Payroll Journal Entry for QuickBooks Online

In this article we will provide an example of how you can enter your payroll transactions into your QuickBooks Online account for the proper recording of wages, employer tax expense, net checks, and associated transactions related to payrolls being generated outside of the QuickBooks payroll application.  If you are a subscriber to one of ASAP's accounting packages, this entry is likely already being performed.

In this article

Option 1: Journal Entry as a Recurring Transaction

Step 1: Set up a Journal Entry in QBO as a Recurring Transaction:
- click on the Settings Menu in the top right corner of your QBO account
- Select Recurring Transactions
- Select "NEW" from the upper right-hand corner of screen
- Select 'Journal Entry' as the Transaction Type, hit OK
- Give the template a name such as "Payroll". The Type should be "Unscheduled"

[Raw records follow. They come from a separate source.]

(* ===== verification/LinkedList.v ===== *)
(** * Linked lists in a heap

    Doubly and singly linked lists whose nodes are reached through pointers,
    with 0 for null: [D x] is the pair of the next and the previous pointer
    of the node at [x], or the next pointer alone.  The list of active timers
    (TimerList.v) and the lists of signal registrations (SignalSets.v) are
    such lists. *)

From S2P Require Import Prelude.

(** ** Doubly linked *)

(** From [a], whose predecessor is [prev], the links lead through [l] to
    [e]. *)
Fixpoint dseg (D : Z -> option (Z * Z)) (prev a : Z) (l : list Z) (e : Z) : Prop :=
  match l with
  | [] => a = e
  | x :: l => a = x /\ exists n, D x = Some (n, prev) /\ dseg D x n l e
  end.

(** The list headed by [a]. *)
Definition dll (D : Z -> option (Z * Z)) (a : Z) (l : list Z) : Prop :=
  dseg D 0 a l 0 /\ NoDup l.

Lemma dseg_same D D' l e : (forall x, x ∈ l -> D' x = D x) ->
  forall prev a, dseg D prev a l e -> dseg D' prev a l e.
Proof.
  induction l as [|x l IH]; intros Hl prev a; [done|]. simpl. intros (-> & n & Hx & Hd). split; [done|].
  exists n. rewrite Hl by by left. split; [done|]. apply IH; [|done]. intros y Hy. apply Hl. by right.
Qed.

Lemma dseg_cat D l1 l2 e : forall prev a,
  dseg D prev a (l1 ++ l2) e <-> exists m, dseg D prev a l1 m /\ dseg D (default prev (last l1)) m l2 e.
Proof.
  induction l1 as [|x l1 IH]; intros prev a; simpl.
  - split; [by exists a|]. by intros (m & -> & ?).
  - assert (forall m, dseg D (default x (last l1)) m l2 e <-> dseg D (default prev (last (x :: l1))) m l2 e) as El.
    { intros m. destruct l1 as [|y l1]; [done|].
      change (last (x :: y :: l1)) with (last (y :: l1)).
      destruct (last (y :: l1)) eqn:E; [done|by apply last_None in E]. }
    setoid_rewrite IH. setoid_rewrite El. naive_solver.
Qed.

(** Every pointer into or out of a list is to an element of it, or null. *)
Lemma dseg_first D prev a l e : dseg D prev a l e -> a = default e (head l).
Proof. destruct l; simpl; [done|]. by intros (-> & _). Qed.

(** The segment [l], entered from [prev'] instead of [prev]. *)
Lemma dseg_enter D D' prev prev' a l e : dseg D prev a l e -> NoDup l ->
  (forall x, head l = Some x -> exists n, D x = Some (n, prev) /\ D' x = Some (n, prev')) ->
  (forall x, x ∈ l -> head l <> Some x -> D' x = D x) ->
  dseg D' prev' a l e.
Proof.
  destruct l as [|x l]; [done|]. simpl. intros (-> & n & Hx & Hd) Hnd Hh Hs. split; [done|].
  destruct (Hh x eq_refl) as (n' & Hx1 & Hx2). assert (n' = n) as -> by congruence. exists n. split; [done|].
  apply NoDup_cons in Hnd as [Hxl _]. eapply dseg_same; [|exact Hd]. intros y Hy. apply Hs; [by right|].
  intros [= ->]. done.
Qed.

(** The segment [l], leading to [e'] instead of [e]. *)
Lemma dseg_leave D D' l e e' : NoDup l -> forall prev a, dseg D prev a l e ->
  (forall x, last l = Some x -> exists p, D x = Some (e, p) /\ D' x = Some (e', p)) ->
  (forall x, x ∈ l -> last l <> Some x -> D' x = D x) ->
  dseg D' prev (match l with [] => e' | _ => a end) l e'.
Proof.
  induction l as [|x l IH]; intros Hnd prev a; [done|]. intros Hd. simpl in Hd. destruct Hd as (-> & n & Hx & Hd).
  apply NoDup_cons in Hnd as [Hxl Hnd]. intros Hl Hs. split; [done|]. destruct l as [|y l].
  - simpl in *. subst n. destruct (Hl x eq_refl) as (p & Hx1 & Hx2). exists e'. split; [congruence|done].
  - exists n. split; [rewrite Hs; [done|by left|]|].
    + intros E. apply Hxl. change (last (y :: l) = Some x) in E. by apply last_Some_elem_of in E.
    + apply (IH Hnd x n Hd Hl). intros z Hz. apply Hs. by right.
Qed.

Lemma dll_cons D D' a l p : dll D a l -> p ∉ l -> D' p = Some (a, 0) ->
  (forall x, head l = Some x -> exists n, D x = Some (n, 0) /\ D' x = Some (n, p)) ->
  (forall x, x ∈ l -> head l <> Some x -> D' x = D x) ->
  dll D' p (p :: l).
Proof.
  intros [Hd Hnd] Hp Hlp Hh Hs. split; [|by constructor]. simpl. split; [done|]. exists a. split; [done|].
  by eapply dseg_enter.
Qed.

(** The pointers around the element [p] of a list. *)
Lemma dll_around D a l1 p l2 : dll D a (l1 ++ p :: l2) ->
  a = default p (head l1) /\ D p = Some (default 0 (head l2), default 0 (last l1)) /\
  (forall x, last l1 = Some x -> exists q, D x = Some (p, q)) /\
  (forall x, head l2 = Some x -> exists n, D x = Some (n, p)).
Proof.
  intros [Hd _]. apply dseg_cat in Hd as (m & H1 & H2). simpl in H2. destruct H2 as (-> & n & Hp & H2).
  split_and!.
  - by eapply dseg_first.
  - rewrite Hp. by erewrite (dseg_first _ _ n).
  - intros x Hx. apply last_Some in Hx as [l ->]. apply dseg_cat in H1 as (m & _ & H1). simpl in H1.
    destruct H1 as (-> & n' & Hx & E). subst. eauto.
  - intros x Hx. destruct l2 as [|y l2]; [done|]. injection Hx as ->. destruct H2 as (_ & n' & Hx & _). eauto.
Qed.

(** Element [p] is replaced by [mid], which is nothing or one other element; [x]
    is what its predecessor, and [y] what its successor points to now. *)
Lemma dll_replace D D' a l1 p l2 mid : dll D a (l1 ++ p :: l2) ->
  NoDup (l1 ++ mid ++ l2) ->
  (let x := default (default 0 (head l2)) (head mid) in
   let y := default (default 0 (last l1)) (last mid) in
   (forall z q, last l1 = Some z -> D z = Some (p, q) -> D' z = Some (x, q)) /\
   (forall z n, head l2 = Some z -> D z = Some (n, p) -> D' z = Some (n, y)) /\
   (forall z, z ∈ l1 -> last l1 <> Some z -> D' z = D z) /\
   (forall z, z ∈ l2 -> head l2 <> Some z -> D' z = D z) /\
   match mid with
   | [] => True
   | [t] => D' t = Some (default 0 (head l2), default 0 (last l1))
   | _ => False
   end) ->
  dll D' (match l1 with [] => default (default 0 (head l2)) (head mid) | _ => a end) (l1 ++ mid ++ l2).
Proof.
  intros Hd Hnd (Hlast & Hhead & Hs1 & Hs2 & Hmid). split; [|done].
  destruct (dll_around _ _ _ _ _ Hd) as (Ea & Hp & Hal & Hah). destruct Hd as [Hd Hnd0].
  apply dseg_cat in Hd as (m & Hd1 & Hd2). simpl in Hd2. destruct Hd2 as (-> & n & Hp' & Hd2).
  assert (n = default 0 (head l2)) as -> by congruence.
  apply NoDup_app in Hnd0 as (Hnd1 & _ & Hnd2). apply NoDup_cons in Hnd2 as [_ Hnd2].
  apply dseg_cat. eexists. split.
  { eapply (dseg_leave D D' l1 p); [done|exact Hd1| |done].
    intros z Hz. destruct (Hal z Hz) as [q Hq]. eauto. }
  apply dseg_cat. assert (forall y, y = default (default 0 (last l1)) (last mid) ->
    dseg D' y (default 0 (head l2)) l2 0) as Htail.
  { intros y ->. eapply (dseg_enter D); [exact Hd2|done| |done].
    intros z Hz. destruct (Hah z Hz) as [n Hn]. eauto. }
  destruct mid as [|t [|]]; [| |done].
  - eexists. split; [done|]. by apply Htail.
  - exists (default 0 (head l2)). split; [|by apply Htail]. simpl. split; [done|]. eauto.
Qed.

Lemma dll_member D a l x : dll D a l -> x ∈ l -> is_Some (D x).
Proof.
  intros Hd (l1 & l2 & ->)%list_elem_of_split. destruct (dll_around _ _ _ _ _ Hd) as (_ & -> & _). by eexists.
Qed.

Lemma dll_nonnull D a l : D 0 = None -> dll D a l -> 0 ∉ l.
Proof. intros H0 Hd Hin. destruct (dll_member _ _ _ _ Hd Hin). congruence. Qed.

Lemma default_last_in (l : list Z) : default 0 (last l) = 0 \/ default 0 (last l) ∈ l.
Proof. destruct (last l) eqn:E; simpl; [right; by apply last_Some_elem_of|by left]. Qed.

Lemma default_head_in (l : list Z) : default 0 (head l) = 0 \/ default 0 (head l) ∈ l.
Proof. destruct l; [by left|right; by left]. Qed.

(** Around the element [p] of a list: what is equal to what. *)
Lemma around_distinct D a l1 p l2 : D 0 = None -> dll D a (l1 ++ p :: l2) ->
  let pr := default 0 (last l1) in let nx := default 0 (head l2) in
  p <> 0 /\ pr <> p /\ nx <> p /\
  (forall z, z ∈ l1 -> z <> p /\ z <> nx /\ (pr = z <-> last l1 = Some z)) /\
  (forall z, z ∈ l2 -> z <> p /\ z <> pr /\ (nx = z <-> head l2 = Some z)) /\
  NoDup (l1 ++ l2) /\ (l1 = [] <-> a = p).
Proof.
  intros H0 Hd pr nx. pose proof (dll_nonnull _ _ _ H0 Hd) as Hnn.
  destruct (dll_around _ _ _ _ _ Hd) as (Ea & _). destruct Hd as [_ Hnd].
  rewrite elem_of_app, elem_of_cons in Hnn. apply NoDup_app in Hnd as (N1 & N12 & N2).
  apply NoDup_cons in N2 as [Np N2].
  assert (forall z, z ∈ l1 -> z <> p /\ (z ∉ l2) /\ z <> 0) as F1.
  { intros z Hz. specialize (N12 z Hz). rewrite elem_of_cons in N12. split_and!; [naive_solver..|]. intros ->. tauto. }
  assert (forall z, z ∈ l2 -> z <> p /\ (z ∉ l1) /\ z <> 0) as F2.
  { intros z Hz. split_and!; [by intros ->|by intros Hz1; apply F1 in Hz1 as (_ & ? & _)|intros ->; tauto]. }
  assert (p <> 0) as Hp0 by (intros ->; tauto).
  assert (pr <> p /\ nx <> p) as [Hpr Hnx].
  { destruct (default_last_in l1) as [E|E]; fold pr in E; destruct (default_head_in l2) as [E'|E']; fold nx in E';
      split; try congruence; try (by apply F1 in E as (? & _)); by apply F2 in E' as (? & _). }
  split_and!; [done|done|done| | | |].
  - intros z Hz. destruct (F1 z Hz) as (Z1 & Z2 & Z3). split_and!; [done| |].
    + intros ->. by destruct (default_head_in l2).
    + unfold pr. destruct (last l1); simpl; [split; congruence|split; [congruence|done]].
  - intros z Hz. destruct (F2 z Hz) as (Z1 & Z2 & Z3). split_and!; [done| |].
    + intros ->. by destruct (default_last_in l1).
    + unfold nx. destruct (head l2); simpl; [split; congruence|split; [congruence|done]].
  - apply NoDup_app. split_and!; [done| |done]. intros z Hz. by apply F1.
  - rewrite Ea. destruct l1 as [|y l1]; simpl; [done|]. split; [done|]. intros ->. by destruct (F1 p (list_elem_of_here _ _)).
Qed.

(** ** Singly linked

    From [a] the next pointers lead through [l] to [e]. *)
Fixpoint sseg (N : Z -> option Z) (a : Z) (l : list Z) (e : Z) : Prop :=
  match l with
  | [] => a = e
  | x :: l => a = x /\ exists n, N x = Some n /\ sseg N n l e
  end.

Lemma sseg_same N N' l e : (forall x, x ∈ l -> N' x = N x) -> forall a, sseg N a l e -> sseg N' a l e.
Proof.
  induction l as [|x l IH]; intros Hl a; [done|]. simpl. intros (-> & n & Hx & Hd). split; [done|].
  exists n. rewrite Hl by by left. split; [done|]. apply IH; [|done]. intros y Hy. apply Hl. by right.
Qed.

Lemma sseg_app N l1 l2 e a : sseg N a (l1 ++ l2) e <-> exists m, sseg N a l1 m /\ sseg N m l2 e.
Proof.
  revert a. induction l1 as [|x l1 IH]; intros a; simpl.
  - split; [by exists a|]. by intros (m & -> & ?).
  - setoid_rewrite IH. naive_solver.
Qed.

Lemma sseg_first N a l e : sseg N a l e -> a = default e (head l).
Proof. destruct l; simpl; [done|]. by intros (-> & _). Qed.

(** The segment [l], leading to [e'] instead of [e]. *)
Lemma sseg_leave N N' l e e' a : NoDup l -> sseg N a l e ->
  (forall x, last l = Some x -> N' x = Some e') ->
  (forall x, x ∈ l -> last l <> Some x -> N' x = N x) ->
  sseg N' (match l with [] => e' | _ => a end) l e'.
Proof.
  revert a. induction l as [|x l IH]; intros a Hnd; [done|]. intros Hd. simpl in Hd. destruct Hd as (-> & n & Hx & Hd).
  apply NoDup_cons in Hnd as [Hxl Hnd]. intros Hl Hs. split; [done|]. destruct l as [|y l].
  - exists e'. split; [by apply Hl|done].
  - exists n. split; [rewrite Hs; [done|by left|]|].
    + intros E. apply Hxl. change (last (y :: l) = Some x) in E. by apply last_Some_elem_of in E.
    + apply (IH n Hnd Hd Hl). intros z Hz. apply Hs. by right.
Qed.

Step 2: Use the Journal Entry Template you named "Payroll" and reference your payroll reports.  Below is an example using ASAP's General Ledger (S183) Report.
- Adjust the Journal Number; enter either check date or pay period end date as the entry date depending on your accounting method
- Update the amounts to match the GL Report provided in your reports file. 
- Double-check to ensure it balances and hit Save to post the transaction.

Note: if employees are paid by regular physical checks not direct deposit, you will need to breakout the "Bank: Emp Checks" credit line by each individual check.  This will allow you to reconcile the checks as they clear. ASAP's Check Reconciliation (S214) report will provide the details.

Return to top of page

Option 2: Custom Import File or API Sync

An API sync between ASAP's core payroll suite and QuickBooks Online is in development.  For the time being, we recommend setting up an import which is reliant on a third-party app to convert the files & post to QuickBooks Online.  Keep in mind, if you are a subscribers to one of ASAP's accounting packages your payroll journal entry is likely already included.

A few quick points related to payroll journal entries:
Net vs. Gross Payroll - Gross payroll is the total amount you pay your employees (Salary or Rate x hours) BEFORE taxes or other deductions. Net payroll is what your employees receive AFTER taxes & deductions. Employer tax expenses are based on the Gross Pay + Employer Taxes not the net checks or employee tax withholding.  Often new employers confuse how their expenses (Debits in the journal entry) differ from the cash side transactions posting against their bank accounts (Credits in the journal entry).  If an employee elects to take out more Federal or State withholding taxes, this has no impact on your over all payroll expense, but does increase the tax amount being impounded from your account.  Conversely, should an employee elect to take out more taxes, it would reduce the net amount of each employee's check posting against your bank account.  Thus don't get too hung up on the amount of the bank transactions on the credit side, it is more important to study the debit side expense lines.
Accounting Method;  cash basis or accrual basis-if you are not a subscriber to one of  ASAP's accounting packages; it is best to consult with your CPA on how your books should be structured.  This would impact how you should date each payroll transaction; by pay period end date or check date. For example, if you use the accrual method of accounting you would date your payroll entries by pay period end date. Whereas if you use the cash method you would date your payroll entries by check date as the expenses do not occur until they have been issued.